**Task objective**. Check each line of the material below for "channel", then copy the ones that contain it.

Segment Start: Records to process

(* ===== verification/CloudSetup.v ===== *)
(** * [pkg/talos/cloud.go], [cloud_config.go]: how the provider comes up

    [newCloud] makes a [client] with a connection to Talos and an [instances] object
    that points to the same [client]; [Initialize] later stores the clientset in that
    shared object, makes a context and starts a goroutine that waits for the stop
    channel.  Objects live in a store and are known by their addresses, so that what
    one part writes another part sees.  Reading the environment, YAML decoding and
    the client builder are the parameter [Host].  A process that ends notes its exit
    code and runs nothing more. *)

From S2P Require Import Prelude GoNet GoStrings NetIP Kube Transformer TalosClient TalosSession Provider.

Local Open Scope go_scope.

Definition ServiceAccountName : string := "talos-cloud-controller-manager".
Definition ServiceAccountNameEnv : string := "SERVICE_ACCOUNT".

(** ** Objects and the process *)

(** [kclient] is the clientset of a service account, [nil] before [Initialize]. *)
Record client := mkClientObject {
  client_config : cloudConfig;
  client_talos : nat;
  client_kclient : option string }.

(** [instances] with its pointer [c]. *)
Record instances := mkInstances { inst_c : nat }.

(** [cloud_ctx] and [cloud_stop] are one context, [nil] before [Initialize]. *)
Record Cloud := mkCloudObject {
  cloud_client : nat;
  cloud_instancesV2 : option instances;
  cloud_ctx : option nat;
  cloud_stop : option nat }.

(** The store, the contexts made and cancelled, the goroutines that wait for the
    stop channel (each with the provider it was given), whether that channel is
    closed, and the exit code once the process has ended. *)
Record Process := mkProcess {
  session : Client;
  clients : list client;
  clouds : list Cloud;
  contexts : nat;
  cancelled : list nat;
  waiting : list nat;
  stopped : bool;
  exited : option Z }.

Definition set_session (c : Client) (p : Process) : Process :=
  mkProcess c (clients p) (clouds p) (contexts p) (cancelled p) (waiting p) (stopped p) (exited p).
Definition set_clients (l : list client) (p : Process) : Process :=
  mkProcess (session p) l (clouds p) (contexts p) (cancelled p) (waiting p) (stopped p) (exited p).
Definition set_clouds (l : list Cloud) (p : Process) : Process :=
  mkProcess (session p) (clients p) l (contexts p) (cancelled p) (waiting p) (stopped p) (exited p).
Definition add_context (p : Process) : Process :=
  mkProcess (session p) (clients p) (clouds p) (S (contexts p)) (cancelled p) (waiting p) (stopped p) (exited p).
Definition add_cancelled (n : nat) (p : Process) : Process :=
  mkProcess (session p) (clients p) (clouds p) (contexts p) (n :: cancelled p) (waiting p) (stopped p) (exited p).
Definition set_waiting (l : list nat) (p : Process) : Process :=
  mkProcess (session p) (clients p) (clouds p) (contexts p) (cancelled p) l (stopped p) (exited p).
Definition set_stopped (p : Process) : Process :=
  mkProcess (session p) (clients p) (clouds p) (contexts p) (cancelled p) (waiting p) true (exited p).
Definition set_exited (code : Z) (p : Process) : Process :=
  mkProcess (session p) (clients p) (clouds p) (contexts p) (cancelled p) (waiting p) (stopped p) (Some code).

(** The program's surroundings: [ClientOrDie] ends the process when it cannot make a
    clientset ([klog.Fatal], exit code 255). *)
Record Host := mkHost {
  host_api : API;
  Getenv : string → string;
  yaml_Decode : string → cloudConfig → option error * cloudConfig;
  can_make_client : string → bool }.

(** The process ends with a code: nothing runs after it. *)
Definition exit {A} (code : Z) : GoM Process A := gmodify (set_exited code) ;;; gpanic.

(** A call of the Talos client's code on the process. *)
Definition in_session {A} (m : GoM Client A) : GoM Process A :=
  λ p, let '(o, c) := m (session p) in (o, set_session c p).

(** Pointers: a nil or dangling one panics. *)
Definition load {A} (cells : Process → list A) (a : nat) : GoM Process A :=
  p <- gget ;; match cells p !! a with Some x => gret x | None => gpanic end.

Section host.
Context (H : Host).

(** ** Configuration *)

Definition zeroConfig : cloudConfig := mkCloudConfig "" false [].

(** The text of the reader, [None] for a nil reader. *)
Definition readCloudConfig (config : option string) : error + cloudConfig :=
  match config with
  | None => inr zeroConfig
  | Some text =>
      match yaml_Decode H text zeroConfig with
      | (Some err, _) => inl err
      | (None, cfg) => inr cfg
      end
  end.

(** ** Construction *)

(** [&client{...}]: the address of a new object. *)
Definition alloc_client (c : client) : GoM Process nat :=
  p <- gget ;; gmodify (λ p, set_clients (clients p ++ [c]) p) ;;; gret (length (clients p)).
Definition alloc_cloud (c : Cloud) : GoM Process nat :=
  p <- gget ;; gmodify (λ p, set_clouds (clouds p ++ [c]) p) ;;; gret (length (clouds p)).

Definition newClient (config : option cloudConfig) : GoM Process nat :=
  match config with
  | None => gfail (ErrNew "talos cloudConfig is nil")
  | Some config =>
      talos <- in_session (New (host_api H)) ;;
      alloc_client (mkClientObject config talos None)
  end.

Definition newInstances (client : nat) : instances := mkInstances client.

Definition newCloud (config : option cloudConfig) : GoM Process nat :=
  client <- newClient config ;;
  alloc_cloud (mkCloudObject client (Some (newInstances client)) None None).

(** The factory that [init] registers under [ProviderName]. *)
Definition factory (config : option string) : GoM Process nat :=
  match readCloudConfig config with
  | inl err => gfail err
  | inr cfg => newCloud (Some cfg)
  end.

(** ** Initialisation *)

Definition serviceAccountName : string :=
  if decide (Getenv H ServiceAccountNameEnv = "") then ServiceAccountName else Getenv H ServiceAccountNameEnv.

Definition ClientOrDie (account : string) : GoM Process string :=
  if can_make_client H account then gret account else exit 255.

(** [c.client.kclient = ...], through the pointer. *)
Definition set_kclient (a : nat) (account : string) : GoM Process unit :=
  x <- load clients a ;;
  gmodify (λ p, set_clients (<[a := mkClientObject (client_config x) (client_talos x) (Some account)]> (clients p)) p).

(** [c.ctx = ctx; c.stop = cancel]. *)
Definition set_ctx (a n : nat) : GoM Process unit :=
  c <- load clouds a ;;
  gmodify (λ p, set_clouds (<[a := mkCloudObject (cloud_client c) (cloud_instancesV2 c) (Some n) (Some n)]> (clouds p)) p).

Definition Initialize (a : nat) : GoM Process unit :=
  account <- ClientOrDie serviceAccountName ;;
  c <- load clouds a ;;
  set_kclient (cloud_client c) account ;;;
  p <- gget ;;
  gmodify add_context ;;;
  set_ctx a (contexts p) ;;;
  gmodify (λ p, set_waiting (a :: waiting p) p).

(** The body of the goroutine after [<-stop]: [provider.stop()]. *)
Definition stop_provider (a : nat) : GoM Process unit :=
  c <- load clouds a ;;
  match cloud_stop c with
  | Some n => gmodify (add_cancelled n)
  | None => gpanic
  end.

(** ** The interface [cloudprovider.Interface]: [None] is an interface that is not
    supported; of the ones the provider never supports there are no objects. *)

Definition LoadBalancer (a : nat) : GoM Process (option Empty_set) := gret None.
Definition Instances (a : nat) : GoM Process (option Empty_set) := gret None.
Definition InstancesV2 (a : nat) : GoM Process (option instances) :=
  c <- load clouds a ;; gret (cloud_instancesV2 c).
Definition Zones (a : nat) : GoM Process (option Empty_set) := gret None.
Definition Clusters (a : nat) : GoM Process (option Empty_set) := gret None.
Definition Routes (a : nat) : GoM Process (option Empty_set) := gret None.
Definition Cloud_ProviderName (a : nat) : string := ProviderName.
Definition HasClusterID (a : nat) : bool := true.
End host.

(** ** The stop signal *)

(** What can happen to the process: a provider is initialised, the stop channel is
    closed, or, after that, one of the waiting goroutines runs. *)
Inductive happens (H : Host) : Process → Process → Prop :=
  | happens_init p a p' : Initialize H a p = (Ok tt, p') → happens H p p'
  | happens_close p : happens H p (set_stopped p)
  | happens_wake p a l l' p' :
      stopped p = true → waiting p = l ++ a :: l' →
      stop_provider a (set_waiting (l ++ l') p) = (Ok tt, p') → happens H p p'.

Segment End: Records to process

**Answer space**.
    channel.  Objects live in a store and are known by their addresses, so that what
    stop channel (each with the provider it was given), whether that channel is
(** What can happen to the process: a provider is initialised, the stop channel is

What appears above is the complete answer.